Why the Crimson will win the ECAC tournament: After taking four championships in five years, they haven’t won since their perfect ECAC performance in 2008, so the Crimson are due.

Yale Bulldogs
Record: 15-13-1
Impact players: Jamie Haddad and Phoebe Staenz share the scoring lead with 24 points, but the balance is improved.
Hurdles to overcome: Yale will have to tighten up a defense that ranks seventh.
Why they will advance: Ivy League teams always get up to play Harvard.
Why the Bulldogs will win the ECAC tournament: The Bulldogs are riding a season-best five-game winning streak.

No. 3 Quinnipiac versus Princeton
Postseason history: The Bobcats swept the Tigers in a quarterfinal series in 2011.

Quinnipiac Bobcats
Record: 24-7-3
Impact players: Taylar Cianfarano leads the country with eight game-winning goals, and Chelsea Laden sits atop the shutout list with 14.
Hurdles to overcome: A lot of air has leaked out of the balloon in recent weeks; Quinnipiac has scored multiple goals only three times in its last 10 games.
Why they will advance: The Bobcats didn’t give Princeton much reason for optimism in sweeping the season series.
Why the Bobcats will win the ECAC tournament: For Quinnipiac to make its first championship a reality, it will need to get back to being near impossible to score against.

Princeton Tigers
Record: 15-12-2
Impact players: Kelsey Koelzer leads ECAC defensemen in points with 26, while Molly Contini is tops on the team with 28.
Hurdles to overcome: Goalie Kimberly Newell will have to be on her best form, because any goals allowed will be very challenging to answer.
Why they will advance: The Tigers haven’t reached the semifinals since their NCAA tournament year in 2006, so they’re due.
Why the Tigers will win the ECAC tournament: Princeton is also looking for its first crown, but this year, there doesn’t appear to be a dominant team to overcome, so the time is ripe for a surprise winner.

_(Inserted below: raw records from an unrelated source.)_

(* ===== verification/Threads.v ===== *)
(** The cached id of a thread, [detail/thread.hpp], and the field of a log line
    that is made from it; the signals a context waits for, [signals.hpp]. *)
From S2P Require Import Prelude Endpoint Logger.

(** * [detail/thread.hpp] *)

(** The thread-local members: the cached id, the array of 32 chars with its
    text ([None] is the null pointer), the length [snprintf] returned, and how
    often the kernel was asked. *)
Record thread : Type := mk_thread {
  t_cached_tid : Z; t_tid_string_ptr : option (list byte); t_tid_string_length : nat; gettid_calls : nat }.
Definition new_thread : thread := mk_thread 0 None 6 0.

(** The conversion "%5d ". *)
Definition tid_text (tid : Z) : list byte := pad x20 5 tid ++ [x20].

(** [cache_tid()]: [tid] is what the system call answers, [fresh] what a new
    array of 32 chars holds. *)
Definition cache_tid (tid : Z) (fresh : list byte) : M thread unit := fun t =>
  if t_cached_tid t =? 0 then
    match snprintf 0 32 (tid_text tid) fresh with
    | (Val n, ptr) => (Val tt, mk_thread tid (Some ptr) n (S (gettid_calls t)))
    | (Exn e, _) => (Exn e, t)
    | (Fault f, _) => (Fault f, t)
    end
  else (Val tt, t).
Definition tid (answer : Z) (fresh : list byte) : M thread Z := fun t =>
  ((if t_cached_tid t =? 0 then cache_tid answer fresh else M_ret tt);; gets t_cached_tid) t.
Definition tid_string (answer : Z) (fresh : list byte) : M thread (option (list byte)) := fun t =>
  ((if t_cached_tid t =? 0 then cache_tid answer fresh else M_ret tt);; gets t_tid_string_ptr) t.
Definition tid_string_length : M thread nat := gets t_tid_string_length.
Definition is_main_thread (getpid answer : Z) (fresh : list byte) : M thread bool :=
  let! t := tid answer fresh in M_ret (t =? getpid).

(** [logger::logger] keeps the pointer, and [write_pid] copies
    [pid_string_len] chars from it. *)
Definition pid_string_len : nat := 6.
Definition write_pid (ptr : option (list byte)) : option (list byte) :=
  l ← ptr; if decide (pid_string_len <= length l)%nat then Some (take pid_string_len l) else None.

(** Ids of Linux: positive, below PID_MAX_LIMIT. *)
Definition tid_ok (tid : Z) : Prop := 0 < tid <= 2 ^ 22.

Lemma tid_text_length t : tid_ok t -> (6 <= length (tid_text t) <= 8)%nat.
Proof.
  intros Ht. unfold tid_ok in Ht. pose proof (itoad_width t 7 ltac:(lia) ltac:(lia)). unfold tid_text, pad.
  rewrite !length_app, length_replicate. cbn [length]. lia.
Qed.

Lemma cache_tid_spec t fresh : tid_ok t -> length fresh = 32%nat ->
  exists ptr, cache_tid t fresh new_thread = (Val tt, mk_thread t (Some ptr) (length (tid_text t)) 1) /\ length ptr = 32%nat /\
    take (length (tid_text t)) ptr = tid_text t.
Proof.
  intros Ht Hf. pose proof (tid_text_length t Ht) as Hl. unfold cache_tid, snprintf. cbn [new_thread t_cached_tid Z.eqb].
  rewrite take_ge by lia. rewrite decide_True by (rewrite length_app; cbn [length]; lia). eexists. split; [reflexivity|].
  destruct (splice_take 0 (tid_text t) x00 fresh) as [H1 H2]; [lia|]. by rewrite H2.
Qed.

(** What any number of calls leave: the cache of the first. *)
Inductive thread_call : Type := Tid | TidString | IsMain (getpid : Z).
Definition call_thread (answer : Z) (fresh : list byte) (c : thread_call) (t : thread) : outcome unit * thread :=
  match c with
  | Tid => let r := tid answer fresh t in (match r.1 with Val _ => Val tt | Exn e => Exn e | Fault f => Fault f end, r.2)
  | TidString => let r := tid_string answer fresh t in (match r.1 with Val _ => Val tt | Exn e => Exn e | Fault f => Fault f end, r.2)
  | IsMain p => let r := is_main_thread p answer fresh t in (match r.1 with Val _ => Val tt | Exn e => Exn e | Fault f => Fault f end, r.2)
  end.
Fixpoint call_all (answer : Z) (fresh : list byte) (cs : list thread_call) (t : thread) : outcome unit * thread :=
  match cs with
  | [] => (Val tt, t)
  | c :: cs => match call_thread answer fresh c t with (Val _, t') => call_all answer fresh cs t' | r => r end
  end.

Lemma cached_calls answer fresh cs t : t_cached_tid t <> 0 -> call_all answer fresh cs t = (Val tt, t).
Proof.
  intros Ht. apply Z.eqb_neq in Ht. induction cs as [|[| |p] cs IH]; [done|..]; cbn [call_all call_thread];
    unfold is_main_thread, tid, tid_string, M_bind, M_ret, gets; rewrite Ht; exact IH.
Qed.
Lemma first_call answer fresh c : tid_ok answer -> length fresh = 32%nat ->
  call_thread answer fresh c new_thread = (Val tt, (cache_tid answer fresh new_thread).2).
Proof.
  intros Ha Hf. destruct (cache_tid_spec answer fresh Ha Hf) as (ptr & E & _).
  destruct c; cbn [call_thread]; unfold is_main_thread, tid, tid_string, M_bind, M_ret, gets; cbn [new_thread t_cached_tid Z.eqb];
    by rewrite E.
Qed.

(** The kernel is asked once per thread, the array never overflows, and the
    field of the log line is the whole text of the id exactly when the id has
    at most five digits.  Longer ids, which Linux hands out up to 2^22, are
    cut: the space behind them is missing, and from a million on threads whose
    ids differ in the last digit only are written alike. *)
Theorem tid_field_width answer fresh cs : tid_ok answer -> length fresh = 32%nat -> cs <> [] ->
  exists t field, call_all answer fresh cs new_thread = (Val tt, t) /\ gettid_calls t = 1%nat /\ t_cached_tid t = answer /\
    t_tid_string_length t = length (tid_text answer) /\
    write_pid (t_tid_string_ptr t) = Some field /\ length field = pid_string_len /\
    field `prefix_of` tid_text answer /\ (field = tid_text answer <-> (length (itoad answer) <= 5)%nat).
Proof.
  intros Ha Hf Hcs. destruct cs as [|c cs]; [done|]. destruct (cache_tid_spec answer fresh Ha Hf) as (ptr & E & Hl & Ht).
  cbn [call_all]. rewrite first_call, E by done. cbn [snd]. rewrite cached_calls by (cbn; unfold tid_ok in Ha; lia).
  pose proof (tid_text_length answer Ha) as Hlen. exists (mk_thread answer (Some ptr) (length (tid_text answer)) 1), (take 6 (tid_text answer)).
  assert (Hfield : take 6 ptr = take 6 (tid_text answer)) by (rewrite <- Ht, take_take; f_equal; lia).
  unfold write_pid, pid_string_len. cbn [t_tid_string_ptr mbind option_bind]. rewrite decide_True, Hfield by lia.
  split_and!; try done; [rewrite length_take; lia | exists (drop 6 (tid_text answer)); by rewrite take_drop |].
  assert (Hw : length (tid_text answer) = S (Nat.max 5 (length (itoad answer)))) by (unfold tid_text, pad; rewrite !length_app, length_replicate; cbn [length]; lia).
  split; intros H.
  - apply (f_equal length) in H. rewrite length_take in H. lia.
  - apply take_ge. lia.
Qed.
Lemma tid_field_width_witness : exists t, call_all 1234567 (replicate 32 x00) [TidString; Tid] new_thread = (Val tt, t) /\ gettid_calls t = 1%nat.
Proof.
  destruct (tid_field_width 1234567 (replicate 32 x00) [TidString; Tid]) as (t & f & E & H & _); [unfold tid_ok; lia | done..|].
  exists t. split; [exact E | exact H].
Defined.
Example threads_written_alike : take 6 (tid_text 1234567) = take 6 (tid_text 1234568) /\ tid_text 1234567 <> tid_text 1234568.
Proof. split; [reflexivity | vm_compute; discriminate]. Qed.

(** * [signals.hpp] *)

(** Which numbers [sigaddset] accepts, and which signals [sigprocmask] can
    block, is up to the system. *)
Section Signals.
Context (valid_signal blockable : Z -> bool).

(** A [signal_set], and the signals the process blocks. *)
Record signals : Type := mk_signals { set_ : gset Z; blocked : gset Z }.
Definition new_signal_set (b : gset Z) : signals := mk_signals ∅ b.
Definition sigaddset (x : gset Z) (signo : Z) : gset Z := if valid_signal signo then {[ signo ]} ∪ x else x.
Definition add_signals (args : list Z) (s : signals) : signals := mk_signals (foldl sigaddset (set_ s) args) (blocked s).
Definition remove_signal (signo : Z) (s : signals) : signals := mk_signals (set_ s ∖ {[ signo ]}) (blocked s).
Definition block_on_proc (s : signals) : signals := mk_signals (set_ s) (blocked s ∪ filter (fun x => blockable x = true) (set_ s)).
Definition sigint_for_context (b : gset Z) : signals := block_on_proc (add_signals [2] (new_signal_set b)).

Lemma elem_of_add_signals args : forall s x, x ∈ set_ (add_signals args s) <-> x ∈ set_ s \/ (x ∈ args /\ valid_signal x = true).
Proof.
  unfold add_signals. cbn [set_]. intros s. generalize (set_ s). induction args as [|a args IH]; intros y x; cbn [foldl]; [set_solver|].
  rewrite IH. unfold sigaddset. destruct (valid_signal a) eqn:E; rewrite elem_of_cons; [set_solver|]. split; [naive_solver|].
  intros [H|[[->|H] Hv]]; [by left | congruence | by right].
Qed.
(** A set that was built and blocked holds exactly the signals asked for, and
    nothing but them becomes blocked. *)
Theorem signal_set_spec args signo b x : let s := block_on_proc (remove_signal signo (add_signals args (new_signal_set b))) in
  (x ∈ set_ s <-> x ∈ args /\ valid_signal x = true /\ x <> signo) /\
  (x ∈ blocked s <-> x ∈ b \/ (x ∈ set_ s /\ blockable x = true)).
Proof.
  intros s. subst s. cbn [block_on_proc remove_signal set_ blocked]. split; [|set_solver]. rewrite elem_of_difference, elem_of_add_signals.
  cbn. set_solver.
Qed.
End Signals.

No. 4 Cornell versus St. Lawrence
Postseason history: SLU fell to the Big Red in a semifinal in 2013 after defeating them in the final in 2012.

Cornell Big Red
Record: 16-10-3
Impact players: Cornell has the league’s biggest offensive threats in seniors Brianne Jenner, Emily Fulton, and Jillian Saulnier.
Hurdles to overcome: The Big Red rank fifth in scoring defense and penalty kill in the league.
Why they will advance: Cornell has won its last five quarterfinal series.
Why the Big Red will win the ECAC tournament: With the players they are graduating, it could be a while before they have a realistic chance to win the tourney again, like they did the last two years.

St. Lawrence Saints
Record: 19-10-5
Impact players: Defenseman Amanda Boulier, goaltender Carmen MacDonald, and a solid stable of forwards.
Hurdles to overcome: There was a wide variance between the Saints on their best day and their worst.
Why they will advance: SLU will need to start faster, as they’ve fallen into 4-0 and 3-0 holes in losing twice to Cornell this year.
Why the Saints will win the ECAC tournament: They’ve come from off the radar to do it before, but only the seniors and Boulier were around to see it.